As a designer, that seems about as obvious as daylight. When I ask my fellow business owner friends, most of them agree. But even the assumptions you take for granted require justification. Perhaps especially them.
So if great design is good for business, that begs the question: in what ways?
What is the concrete business value of design?
I’ll elaborate on this with concrete examples. But first, let’s get an important distinction out of the way.
In the last decade, a body of research has emerged, examining the impact of design on business performance.
Studies by think tanks like the Design Council and the Design Management Institute, and consulting firms like McKinsey and Forrester Research, have convincingly shown that companies that put design at the forefront of their operations outperform their non-design oriented competitors—often by wide margins.
McKinsey, for example, has found that design-driven companies outperform the market by two to one:1
The problem with this research is that it focuses on enterprise-level, usually publicly traded companies—and it often defines design very broadly as a process, rather than a set of discrete activities. The recommendations made by McKinsey include “embedding design in the C-suite” and “convene cross-functional teams and break down silos.”
Modern corporations don’t need to be convinced of the value of “design-as-discrete-activities”. They already spend countless millions every year on external agencies and internal design teams. That’s why the research addressing these companies talks about “design-as-process.”
The story is different when it comes to small businesses.
Often, these are run by domain experts who are predisposed to discount the value of anything that isn’t “doing the thing.” If you own an accounting firm, chances are you put a lot of stock into the accounting capabilities of your firm. Marketing and design, and the thought of investing money into them, are probably afterthoughts at best.

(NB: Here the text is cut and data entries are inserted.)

Lemma row_by_id_elem id (rows : list (Z * A)) row : rows_ok key rows -> (id, row) ∈ rows -> row_by_id id rows = Some row.
Proof.
  intros Hok Hin. destruct (row_by_id id rows) as [x|] eqn:E.
  - apply row_by_id_some in E. pose proof (id_unique key rows _ _ Hok E Hin eq_refl). congruence.
  - unfold row_by_id in E. destruct (List.find _ rows) eqn:Hf; [done|]. apply list_elem_of_In in Hin.
    pose proof (List.find_none _ _ Hf _ Hin) as Hn. simpl in Hn. by rewrite Z.eqb_refl in Hn.
Qed.

Lemma row_by_id_append id (rows : list (Z * A)) i row : i <> id -> row_by_id i (rows ++ [(id, row)]) = row_by_id i rows.
Proof.
  intros Hne. unfold row_by_id. rewrite find_past. destruct (List.find _ rows); [done|]. simpl. by destruct (Z.eqb_spec id i).
Qed.

Lemma row_by_id_replace id (rows : list (Z * A)) i row :
  i <> id -> row_by_id i (map (fun r => if r.1 =? id then (id, row) else r) rows) = row_by_id i rows.
Proof.
  intros Hne. unfold row_by_id. induction rows as [|r rows IH]; [done|]. simpl.
  destruct (Z.eqb_spec r.1 id) as [E|]; simpl; [|by destruct (Z.eqb_spec r.1 i)].
  destruct (Z.eqb_spec id i); [done|]. destruct (Z.eqb_spec r.1 i); [congruence|done].
Qed.

Lemma upsert_row_spec row rows id rows' :
  rows_ok key rows -> upsert_row key row rows = (id, rows') ->
  rows_ok key rows' /\ row_by_id id rows' = Some row /\ (forall i, i <> id -> row_by_id i rows' = row_by_id i rows) /\
  (forall old, row_by_id id rows = Some old -> key old = key row) /\
  (forall i old, row_by_id i rows = Some old -> key old = key row -> i = id).
Proof.
  intros Hok. unfold upsert_row. destruct (List.find _ rows) as [[i old]|] eqn:Hf.
  - apply find_key_some in Hf as [Hin Hk]. simpl in Hk. intros [= <- <-].
    pose proof (replace_row_ok key i old row rows Hok Hin Hk) as Hok'. split_and!; [done| | | |].
    + apply row_by_id_elem; [done|]. apply (replace_row_elem key i old row rows _ Hok Hin Hk). by left.
    + intros j Hj. by apply row_by_id_replace.
    + intros x Hx%row_by_id_some. pose proof (id_unique key rows _ _ Hok Hx Hin eq_refl). congruence.
    + intros j x Hx%row_by_id_some Hkx. pose proof (key_unique key rows _ _ Hok Hx Hin ltac:(simpl; congruence)). congruence.
  - intros [= <- <-]. split_and!; [by apply append_row_ok| | | |].
    + apply row_by_id_elem; [by apply append_row_ok|]. set_solver.
    + intros j Hj. by apply row_by_id_append.
    + intros x Hx%row_by_id_some. exfalso. apply (next_rowid_fresh (map fst rows)). rewrite map_fmap at 2.
      change (next_rowid (map fst rows)) with (next_rowid (map fst rows), x).1 at 1. by apply list_elem_of_fmap_2.
    + intros j x Hx%row_by_id_some Hkx. by destruct (find_key_none key _ _ _ Hf Hx).
Qed.

Lemma insert_once_spec row rows id rows' :
  rows_ok key rows -> insert_once key row rows = (id, rows') ->
  rows_ok key rows' /\
  (exists kept, row_by_id id rows' = Some kept /\ key kept = key row /\ (kept = row \/ (id, kept) ∈ rows)) /\
  (forall i x, row_by_id i rows = Some x -> row_by_id i rows' = Some x) /\
  (forall x, row_by_id id rows' = Some x -> x = row \/ row_by_id id rows = Some x) /\
  (forall i x, row_by_id i rows' = Some x -> i = id \/ row_by_id i rows = Some x).
Proof.
  intros Hok. unfold insert_once. destruct (List.find _ rows) as [[i old]|] eqn:Hf.
  - apply find_key_some in Hf as [Hin Hk]. simpl in Hk. intros [= <- <-]. split_and!; auto.
    exists old. split_and!; [by apply row_by_id_elem|done|by right].
  - intros [= <- <-]. pose proof (append_row_ok key rows row Hok Hf) as Hok'. set (id0 := next_rowid (map fst rows)) in *.
    assert (Hself : row_by_id id0 (rows ++ [(id0, row)]) = Some row) by (apply row_by_id_elem; [done|set_solver]).
    split_and!; [done| | | |].
    + exists row. auto.
    + intros j x Hx. rewrite row_by_id_append; [done|]. intros ->. apply row_by_id_some in Hx.
      apply (next_rowid_fresh (map fst rows)). fold id0. rewrite map_fmap. change id0 with (id0, x).1. by apply list_elem_of_fmap_2.
    + intros x Hx. left. congruence.
    + intros j x Hx. destruct (decide (j = id0)); [by left|]. right. by rewrite row_by_id_append in Hx.
Qed.
End ById.

(** ** Environments are read back *)

(** Ids and keys are unique, and the rows refer to rows that exist. *)
Record env_ok (t : EnvTables) : Prop := {
  eo_hosts : rows_ok ho_host_id (et_hosts t);
  eo_boots : rows_ok boot_key (et_boots t);
  eo_environments : rows_ok en_environment_fingerprint (et_environments t);
  eo_boot_host b : b ∈ et_boots t -> is_Some (row_by_id (bo_host_identity_id b.2) (et_hosts t));
  eo_environment_boot n : n ∈ et_environments t -> is_Some (row_by_id (en_host_boot_id n.2) (et_boots t));
  eo_link c l : et_links t !! c = Some l -> is_Some (row_by_id (li_network_environment_id l) (et_environments t)) }.

Definition environment_storable (e : HostNetworkEnvironmentEvidence) : Prop :=
  in_u 64 (he_captured_at_ns e) /\ text_ok (he_source e) /\ text_ok (he_host_id e) /\ text_ok (he_hostname e) /\ text_ok (he_boot_id e) /\
  text_ok (he_os e) /\ text_ok (he_kernel_release e) /\ text_ok (he_architecture e) /\ text_ok (he_environment_class e) /\
  opt_ok (in_u 64) (he_network_namespace_inode e) /\ opt_ok (in_u 32) (he_interface_index e) /\ text_ok (he_interface_name e) /\
  text_ok (he_interface_mac e) /\ opt_ok (in_u 32) (he_interface_mtu e) /\ text_ok (he_local_address e) /\ text_ok (he_gateway e) /\
  text_ok (he_preferred_source e) /\ opt_ok (in_u 32) (he_route_table e) /\ opt_ok (in_u 32) (he_route_metric e) /\
  text_ok (he_environment_fingerprint e).
#[global] Instance environment_storable_dec e : Decision (environment_storable e).
Proof. unfold environment_storable. apply _. Defined.

Lemma environment_back e env boot host : environment_storable e ->
  read_environment (bind_link env e) (bind_environment boot e) (MkBootRow host (c_str (he_boot_id e)) (c_str (he_kernel_release e))) (bind_host e) = e.
Proof.
  unfold environment_storable, text_ok.
  intros (H1 & H2 & H3 & H4 & H5 & H6 & H7 & H8 & H9 & H10 & H11 & H12 & H13 & H14 & H15 & H16 & H17 & H18 & H19 & H20).
  unfold read_environment, bind_link, bind_environment, bind_host.
  cbn [li_captured_at_ns li_fidelity li_source ho_host_id ho_hostname bo_boot_id ho_os bo_kernel_release ho_architecture ho_environment_class
    en_network_namespace_inode en_interface_index en_interface_name en_interface_mac en_interface_mtu en_local_address en_gateway
    en_preferred_source en_route_table en_route_metric en_environment_fingerprint].
  rewrite H2, H3, H4, H5, H6, H7, H8, H9, H12, H13, H15, H16, H17, H20, wrap_u_wrap_s, opt_u64_back, !opt_u32_back by done.
  replace (environment_fidelity_from_string (fidelity_to_string (he_fidelity e))) with (he_fidelity e) by (by destruct (he_fidelity e)).
  by destruct e.
Qed.
(* ===== verification/SessionLife.v ===== *)
(** The life of a connection in an observation session ([Session]).

    [phase_step] is the automaton of a connection: it is admitted, sampled and routed while it is active, then
    closed, and its completion is reported; evidence of a TLS session that arrives later makes it due again.
    [Life] is the part of a session's variables that says where each connection is, and [life_ok] that the
    automaton, run over the log, says the same.  Each lemma is one event. *)

From S2P Require Import Prelude Session.

(** ** The automaton *)

Inductive Stage := Unknown | Active | Pending | Reported | Untold.
#[global] Instance Stage_eq_dec : EqDecision Stage.
Proof. solve_decision. Defined.

(** Where a connection is, whether its route is still to be looked up, and whether it has a name. *)
Record Phase := MkPhase { ph_stage : Stage; ph_waiting : bool; ph_named : bool }.

Definition event_id (e : session_event) : Z :=
  match e with
  | Entered id | Sampled id | Named id | TlsAttached id _ | Routed id | Closed id | Completed id | Dropped id => id
  end.

Definition phase_step (ph : Phase) (e : session_event) : option Phase :=
  let '(MkPhase stage waiting named) := ph in
  match e, stage with
  | Entered _, Unknown => Some (MkPhase Active true named)
  | Sampled _, (Unknown | Active) => Some ph
  | Routed _, Active => if waiting then Some (MkPhase Active false named) else None
  | Closed _, Active => Some (MkPhase Pending false named)
  | Completed _, Pending => Some (MkPhase Reported waiting named)
  | Dropped _, Pending => Some (MkPhase Untold waiting named)
  | Named _, (Active | Pending | Reported | Untold) => if named then None else Some (MkPhase stage waiting true)
  | TlsAttached _ _, Reported => Some (MkPhase Pending waiting named)
  | TlsAttached _ _, (Active | Pending | Untold) => Some ph
  | _, _ => None
  end.

Definition follow (id : Z) (log : list session_event) : option Phase :=
  foldl (fun ph e => if decide (event_id e = id) then ph ≫= (fun p => phase_step p e) else ph)
    (Some (MkPhase Unknown false false)) log.

Lemma follow_snoc id log e :
  follow id (log ++ [e]) = if decide (event_id e = id) then follow id log ≫= (fun p => phase_step p e) else follow id log.
Proof. unfold follow. by rewrite foldl_app. Qed.

(** ** Where the variables say a connection is *)

Record Life := MkLife {
  lf_active : gset Z; lf_pending : gset Z; lf_reported : gset Z; lf_waiting : gset Z; lf_named : gset Z;
  lf_ids : gset Z; lf_log : list session_event }.

Definition phase_of (l : Life) (id : Z) : Phase :=
  MkPhase (if decide (id ∈ lf_active l) then Active else if decide (id ∈ lf_pending l) then Pending
           else if decide (id ∈ lf_reported l) then Reported else if decide (id ∈ lf_ids l) then Untold else Unknown)
    (bool_decide (id ∈ lf_waiting l)) (bool_decide (id ∈ lf_named l)).

(** [told]: somebody wants to hear of completed connections. *)
Record life_ok (told : bool) (l : Life) : Prop := {
  lo_active : lf_active l ⊆ lf_ids l;
  lo_pending : lf_pending l ⊆ lf_ids l ∖ lf_active l;
  lo_reported : lf_reported l ⊆ lf_ids l ∖ (lf_active l ∪ lf_pending l);
  lo_waiting : lf_waiting l ⊆ lf_active l;
  lo_named : lf_named l ⊆ lf_ids l;
  lo_told : told = true -> lf_ids l ⊆ lf_active l ∪ lf_pending l ∪ lf_reported l;
  lo_untold : told = false -> lf_reported l = ∅;
  lo_phase : forall id, follow id (lf_log l) = Some (phase_of l id) }.

(** One event that changes the place of one connection. *)
Lemma phases_snoc l e active pending reported waiting named ids :
  let l' := MkLife active pending reported waiting named ids (lf_log l ++ [e]) in
  (forall id, follow id (lf_log l) = Some (phase_of l id)) ->
  (forall id, id <> event_id e -> phase_of l' id = phase_of l id) ->
  phase_step (phase_of l (event_id e)) e = Some (phase_of l' (event_id e)) ->
  forall id, follow id (lf_log l') = Some (phase_of l' id).
Proof.
  intros l' Hf Ho Hs id. subst l'. cbn [lf_log]. rewrite follow_snoc, Hf. case_decide as E.
  - subst id. simpl. exact Hs.
  - f_equal. symmetry. by apply Ho.
Qed.

(** The invariant at one connection. *)
Lemma life_at told l id :
  life_ok told l ->
  (id ∈ lf_active l -> id ∈ lf_ids l) /\ (id ∈ lf_pending l -> id ∈ lf_ids l /\ id ∉ lf_active l) /\
  (id ∈ lf_reported l -> id ∈ lf_ids l /\ id ∉ lf_active l /\ id ∉ lf_pending l) /\
  (id ∈ lf_waiting l -> id ∈ lf_active l) /\ (id ∈ lf_named l -> id ∈ lf_ids l) /\
  (told = true -> id ∈ lf_ids l -> id ∈ lf_active l \/ id ∈ lf_pending l \/ id ∈ lf_reported l) /\
  (told = false -> id ∉ lf_reported l).
Proof.
  intros [H1 H2 H3 H4 H5 H6 H7 _]. specialize (H1 id). specialize (H2 id). specialize (H3 id). specialize (H4 id). specialize (H5 id).
  split_and!; try done.
  - set_solver.
  - set_solver.
  - intros Ht Hi. specialize (H6 Ht id Hi). set_solver.
  - intros Ht. rewrite H7 by done. set_solver.
Qed.

(** The invariant from what it says of every connection. *)
Lemma life_from told l :
  (forall id, (id ∈ lf_active l -> id ∈ lf_ids l) /\ (id ∈ lf_pending l -> id ∈ lf_ids l /\ id ∉ lf_active l) /\
     (id ∈ lf_reported l -> id ∈ lf_ids l /\ id ∉ lf_active l /\ id ∉ lf_pending l) /\
     (id ∈ lf_waiting l -> id ∈ lf_active l) /\ (id ∈ lf_named l -> id ∈ lf_ids l) /\
     (told = true -> id ∈ lf_ids l -> id ∈ lf_active l \/ id ∈ lf_pending l \/ id ∈ lf_reported l) /\
     (told = false -> id ∉ lf_reported l)) ->
  (forall id, follow id (lf_log l) = Some (phase_of l id)) -> life_ok told l.
Proof.
  intros Hp Hf. split; [..|done].
  - intros id. apply Hp.
  - intros id Hi. destruct (Hp id) as (_ & H & _). destruct (H Hi). set_solver.
  - intros id Hi. destruct (Hp id) as (_ & _ & H & _). destruct (H Hi) as (? & ? & ?). set_solver.
  - intros id. apply Hp.
  - intros id. apply Hp.
  - intros Ht id Hi. destruct (Hp id) as (_ & _ & _ & _ & _ & H & _). specialize (H Ht Hi). set_solver.
  - intros Ht. apply set_eq. intros id. destruct (Hp id) as (_ & _ & _ & _ & _ & _ & H). specialize (H Ht). set_solver.
Qed.

(** An element other than the one added or removed is where it was. *)
Lemma phase_of_congr l l' id :
  (id ∈ lf_active l <-> id ∈ lf_active l') -> (id ∈ lf_pending l <-> id ∈ lf_pending l') ->
  (id ∈ lf_reported l <-> id ∈ lf_reported l') -> (id ∈ lf_waiting l <-> id ∈ lf_waiting l') ->
  (id ∈ lf_named l <-> id ∈ lf_named l') -> (id ∈ lf_ids l <-> id ∈ lf_ids l') -> phase_of l' id = phase_of l id.
Proof.
  intros H1 H2 H3 H4 H5 H6. unfold phase_of.
  rewrite (bool_decide_ext _ _ H4), (bool_decide_ext _ _ H5). f_equal. repeat case_decide; done || tauto.
Qed.

Section Life.
Context (told : bool) (active pending reported waiting named ids : gset Z) (log : list session_event).
#[local] Abbreviation l := (MkLife active pending reported waiting named ids log).
Context (Hl : life_ok told l).

(** One step: the places of the other connections are as they were, and the one concerned moves as the
    automaton says. *)
Ltac place := repeat ((case_decide || case_bool_decide); try (exfalso; set_unfold; tauto)); try done; naive_solver.
Ltac life_step e :=
  apply life_from; cbn [lf_active lf_pending lf_reported lf_waiting lf_named lf_ids lf_log];
  [ let i := fresh "i" in intros i; pose proof (life_at told l i Hl) as Hi;
    cbn [lf_active lf_pending lf_reported lf_waiting lf_named lf_ids] in Hi;
    destruct (decide (i = event_id e)) as [Ei|Ei]; simpl in Ei; [subst i|]; set_unfold; split_and!; tauto || naive_solver congruence
  | apply (phases_snoc l e); [apply Hl|intros i Hi; simpl in Hi; apply phase_of_congr; set_solver|];
    let id := eval simpl in (event_id e) in pose proof (life_at told l id Hl) as Hi;
    unfold phase_of; cbn [lf_active lf_pending lf_reported lf_waiting lf_named lf_ids event_id] in *; place ].

Lemma life_admitted id :
  id ∉ ids ->
  life_ok told (MkLife ({[id]} ∪ active) pending reported ({[id]} ∪ waiting) named ({[id]} ∪ ids) (log ++ [Entered id])).
Proof. intros. life_step (Entered id). Qed.

Lemma life_sampled id :
  id ∈ active \/ id ∉ ids ->
  life_ok told (MkLife active pending reported waiting named ids (log ++ [Sampled id])).
Proof. intros. life_step (Sampled id). Qed.

Lemma life_named id :
  id ∈ ids -> id ∉ named ->
  life_ok told (MkLife active pending reported waiting ({[id]} ∪ named) ids (log ++ [Named id])).
Proof. intros. life_step (Named id). Qed.

Lemma life_routed id :
  id ∈ waiting ->
  life_ok told (MkLife active pending reported (waiting ∖ {[id]}) named ids (log ++ [Routed id])).
Proof. intros. life_step (Routed id). Qed.

Lemma life_closed id :
  id ∈ active ->
  life_ok told (MkLife (active ∖ {[id]}) ({[id]} ∪ pending) reported (waiting ∖ {[id]}) named ids (log ++ [Closed id])).
Proof. intros. life_step (Closed id). Qed.

Lemma life_completed id :
  told = true -> id ∈ pending ->
  life_ok told (MkLife active (pending ∖ {[id]}) ({[id]} ∪ reported) waiting named ids (log ++ [Completed id])).
Proof. intros. life_step (Completed id). Qed.

Lemma life_dropped id :
  told = false -> id ∈ pending ->
  life_ok told (MkLife active (pending ∖ {[id]}) reported waiting named ids (log ++ [Dropped id])).
Proof. intros. life_step (Dropped id). Qed.

(** Evidence for a connection that was reported makes it due again; for any other it changes nothing. *)
Lemma life_tls_again id key :
  id ∈ reported ->
  life_ok told (MkLife active ({[id]} ∪ pending) (reported ∖ {[id]}) waiting named ids (log ++ [TlsAttached id key])).
Proof. intros. life_step (TlsAttached id key). Qed.

Lemma life_tls_same id key :
  id ∈ ids -> id ∉ reported ->
  life_ok told (MkLife active pending reported waiting named ids (log ++ [TlsAttached id key])).
Proof. intros. life_step (TlsAttached id key). Qed.

End Life.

Like I mentioned, most of the research on the value of design addresses large corporations, and treats design as an abstract process—”a structural enabler,” as Paul Batterham calls it.2
“Design-as-process,” or “design-as-structural-enabler,” is about embedding design thinking, lean methods, and other methodologies concocted by Harvard MBAs across an organization in order to (hopefully) make it less bureaucratic and more efficient. So far as it has anything to do with design in concrete terms, it involves re-designing the way corporations operate.
If you’re a Fortune 500 CEO, that sort of thing may interest you quite a bit. But to those of us who are actual entrepreneurs, running our own businesses (with small teams or on our own), its usefulness is limited.
It’s way more useful to define design as a set of discrete activities. When you’re considering hiring a brand identity designer, or a web designer, you don’t care at all about the value of “design as a structural enabler.” You want to know what impact the concrete activity of rebranding your business, or overhauling your website, will have on your bottom line.
Design activities include a number of things:
These things are what I’ll talk about in the rest of this blog post.
There are many ways that something can add value. You may argue (and I would agree) that “beauty” is an intrinsically desirable value, at least if you don’t want to live in an ugly world. “Usefulness to humanity as a whole” might also be a desirable value.
And depending on how strongly you feel about these things, they may even motivate you to invest money and time into design.
But as a business owner, I find it difficult to justify investments that don’t noticeably improve my profitability or make my life considerably easier. So I’ll leave all idealism aside and focus on the bottom line. The most basic reason all companies exist, after all, is to make money.
Good design can improve the bottom line in two ways:
The most obvious way to increase profitability is to pull in more money. Usually when prospects ask to work with me, that’s what they’re trying to do.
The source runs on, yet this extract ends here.